How things were: In 1957, John, at 31, saw another business opportunity: manufacturing corn starch. But if he ventured in it he would compete with the richest and largest cornstarch manufacturers in Cebu.
What he did: He took on the challenge and borrowed money to finance the project. Upon launching Panda cornstarch, a price war happened that resulted in the closure of cornstarch companies except his, which emerged triumphant.
How things were: In 1996 he wanted to go into the airline industry, but there was Philippine Airlines already.
What he did: He established Cebu Pacific, introducing Filipinos to low-cost flights but with value. It also offered incentives to win over customers, like promo fares for as low as 1 peso. It used to only have 24 domestic flights to three places (Metro Manila, Cebu, and Davao), but now has over a hundred flights to 33 domestic destinations and 19 countries.
How things were: He also wanted to go into the communications industry, but he was late by almost a decade. PLDT was already big with a landline monopoly.
What he did: He established Sun Cellular after careful planning. It won people over with its great deal: unlimited call and text to any Sun network each month for a fixed fee. Within a year, Sun hit a million customers and now has over four million subscribers.
How things were: He had no experience in the beverage business, but thought the market was ready for a new beverage.
What he did: He introduced C2 green tea in 2004 even if the Philippines isn't traditionally a tea-drinking country. He marketed it as something refreshing like a spa, and it caught on with consumers. A hundred thousand bottles were sold in the first month, and in three years 30 million bottles were being bought each month.
Founder of Alliance Global Group, Emperador Distillers, Megaworld Corporation, and part owner of Golden Arches Development Corporation (McDonald's Philippines)
Net worth: $4.5 billion
How things were: Andrew Tan was born in Fujian, China and moved to the Philippines with his family when he was 16. They lived in an old, cramped apartment in Sta. Cruz, Manila. He didn't have much. He couldn't afford a ride to school (he studied business administration in the University of the East) so he walked to school and back home. He couldn't afford a proper meal so he only had bananacue for lunch.
What he did: He became a working student to finish his schooling. He sold watches, he tutored kids in math, and he was the import assistant in a company. In 1974 he graduated magna cum laude.
How things were: He wanted to put up his own business.
What he did: To get capital he entered a partnership in a wholesale trading firm and sold home appliances like imported coffeemakers to local appliance stores. He was 25. Two years later he made his first million.
How things were: At 27, his dad wanted him to be a financial executive but Andrew kept to the business course. He acquired Consolidated Distillers of the Far East and produced liquor.

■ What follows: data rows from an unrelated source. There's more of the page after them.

(* ===== verification/XrayProcess.v ===== *)
(** * Processes on Unix ([src/backend/xray/process_unix.go])

    Finding the processes of an executable and killing one with its group.  The
    kernel, its /proc and the [ps] program are the class [Unix]; what a scan
    reads is one moment of it. *)

From Stdlib Require Import Ascii.
From S2P Require Import Prelude GoString NodeConfig XrayCore XrayRun XrayLife.

#[local] Open Scope Z_scope.

(** ** The system *)

Inductive sig := SIGTERM | SIGKILL.

(** [proc_entries] is [os.ReadDir("/proc")], names with [IsDir]; [ps_processes],
    [ps_command] and [ps_state] are the three uses of [ps].  [os.FindProcess]
    always succeeds on Unix; [sig_exists] is [Signal(0)].  [proc_Signal] is
    [os.Process.Signal], [sys_Kill] is [syscall.Kill]. *)
Class Unix (P : Type) := {
  GOOS : string;
  Getwd : result string;
  EvalSymlinks : string → P → result string;
  proc_entries : P → result (list (string * bool));
  Readlink : string → P → result string;
  ReadFile : string → P → result string;
  ps_processes : P → result string;
  ps_command : Z → P → result string;
  ps_state : Z → P → result string;
  sig_exists : Z → P → bool;
  proc_Signal : Z → sig → eff P unit;
  sys_Kill : Z → sig → eff P unit;
  sleep_100ms : P → P
}.

(** ** Paths ([path/filepath] on Unix) *)

Definition clean_step (rooted : bool) (stack : list string) (part : string) : list string :=
  if bool_decide (part = "") || bool_decide (part = ".") then stack
  else if bool_decide (part = "..") then
    match stack with
    | [] => if rooted then [] else [".."]
    | top :: rest => if bool_decide (top = "..") then ".." :: stack else rest
    end
  else part :: stack.

Definition Clean (path : string) : string :=
  let rooted := HasPrefix path "/" in
  let out := Join (reverse (foldl (clean_step rooted) [] (Split path "/"))) "/" in
  if rooted then "/" +:+ out else if bool_decide (out = "") then "." else out.

(** The last element; trailing slashes are removed first. *)
Definition Base (path : string) : string :=
  if bool_decide (path = "") then "."
  else default "/" (last (filter (λ part, part ≠ "") (Split path "/"))).

Section Unix.
Context {P : Type} `{!Unix P}.
Implicit Types (p : P) (pid : Z).

Definition Abs (path : string) : result string :=
  if HasPrefix path "/" then Ok (Clean path)
  else match Getwd with
       | Err e => Err e
       | Ok wd => Ok (Clean (wd +:+ "/" +:+ path))
       end.

Definition pathsMatch (candidate target : string) p : bool :=
  if bool_decide (candidate = "") || bool_decide (target = "") then false
  else
    match Abs candidate, Abs target with
    | Ok candidateAbs, Ok targetAbs =>
        if bool_decide (candidateAbs = targetAbs) then true
        else
          match EvalSymlinks candidateAbs p, EvalSymlinks targetAbs p with
          | Ok candidateReal, Ok targetReal => bool_decide (candidateReal = targetReal)
          | _, _ => false
          end
    | _, _ => false
    end.

(** ** Finding processes *)

Definition proc_path pid (file : string) : string := "/proc/" +:+ Itoa pid +:+ "/" +:+ file.

Definition is_zombie_state (state : string) : bool := bool_decide (state = "Z") || bool_decide (state = "z").

(** One directory of /proc. *)
Definition proc_info (absPath : string) p (entry : string * bool) : option ProcessInfo :=
  if negb entry.2 then None
  else
    match Atoi entry.1 with
    | None => None
    | Some pid =>
        if pid <=? 0 then None
        else
          match Readlink (proc_path pid "exe") p with
          | Err _ => None
          | Ok exePath =>
              if negb (pathsMatch exePath absPath p) then None
              else
                match ReadFile (proc_path pid "stat") p with
                | Err _ => None
                | Ok data =>
                    match Fields data with
                    | _ :: _ :: state :: parent :: _ =>
                        match Atoi parent with
                        | None => None
                        | Some ppid => Some (mkProcess pid ppid (is_zombie_state state))
                        end
                    | _ => None
                    end
                end
          end
    end.

Definition findXrayProcessesFromProc (absPath : string) p : result (list ProcessInfo) :=
  match proc_entries p with
  | Err e => Err e
  | Ok entries => Ok (omap (proc_info absPath p) entries)
  end.

Definition getProcessPath pid p : result string :=
  match Readlink (proc_path pid "exe") p with
  | Ok path => Ok path
  | Err err =>
      match ps_command pid p with
      | Err psErr =>
          Err (GoErr ("failed to read process path: " +:+ err_text err +:+ " (ps fallback error: " +:+ err_text psErr +:+ ")")
                 (err_chain err))
      | Ok psOutput =>
          match Fields (TrimSpace psOutput) with
          | [] => Err (errors_New ("failed to read process path: empty command for pid " +:+ Itoa pid))
          | first :: _ => Ok first
          end
      end
  end.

But he didn't have very good luck producing gin and rum; he lost money competing with the big names in the liquor industry.

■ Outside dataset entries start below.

Lemma sync_inbound_but left b user i x : known_method i → exclude i = false →
  served_but left b i (clients i) (api_users x (In_Tag i)) →
  let '(i', msg, x') := sync_inbound user (setupUserAccount user) i x in
  In_Tag i' = In_Tag i ∧
  served_but (left ∪ left_behind (In_Tag i) (GetEmail user) x) (b && bool_decide (msg = "")) i' (clients i') (api_users x' (In_Tag i)) ∧
  ∀ t, t ≠ In_Tag i → api_users x' t = api_users x t.
Proof.
  intros Hk He Hs. unfold sync_inbound. rewrite He. fold (active i user). destruct (active i user) as [a|] eqn:Ha.
  - pose proof (active_email i user a Ha) as Hemail. rewrite <- Hemail.
    assert (Inbound_updateUser a i = set_clients (<[Account_GetEmail a := a]> (clients i)) i) as ->.
    { unfold Inbound_updateUser. f_equal. f_equal. by apply updateUser_stored with user. }
    rewrite forAPI_clients. cbn [In_Tag set_clients]. pose proof (readd_but left b i (clients i) x a Hs) as Hr.
    destruct (add_reporting _ _ _) as [msg x']. destruct Hr as [Hr Hoff].
    split_and!; [done|by apply (but_flow _ _ i)|done].
  - pose proof (remove_but left b i (clients i) x (GetEmail user) Hs) as Hr.
    pose proof (λ t, remove_off (In_Tag i) (GetEmail user) x t) as Hoff.
    destruct (RemoveInboundUser _ _ x) as [r x1]. cbn [snd] in *. unfold Inbound_removeUser. split_and!; [done| |done].
    rewrite bool_decide_eq_true_2, andb_true_r by done. by apply (but_flow _ _ i).
Qed.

What he did: He continued to produce liquor and wouldn't stop working until his product Emperador Brandy became a household name, the leading alcoholic drink in the country. When Emperador Brandy did take off and get to the lead (after 10 years of hard work), Andrew's Emperador Distillers became the world's number 1 producer and exporter of brandy.
We're pretty sure you've picked up lessons from the humble beginnings of Henry Sy, John Gokongwei, and Andrew Tan. For the sake of spelling things out, all of these entrepreneurs had discipline. They persevered. Sure, they had to work hard, but it's admirable that they kept it up year after year after year. Others might have given up, but they didn't. They all had a clear business vision. They all spotted business opportunities, and they all plunged into competitive industries with intimidating players.
What a feat for them to be where they are now. Their work was far from glamorous and far from easy. But there's immense fulfillment in doing one's best, and we can all bet they have that, too.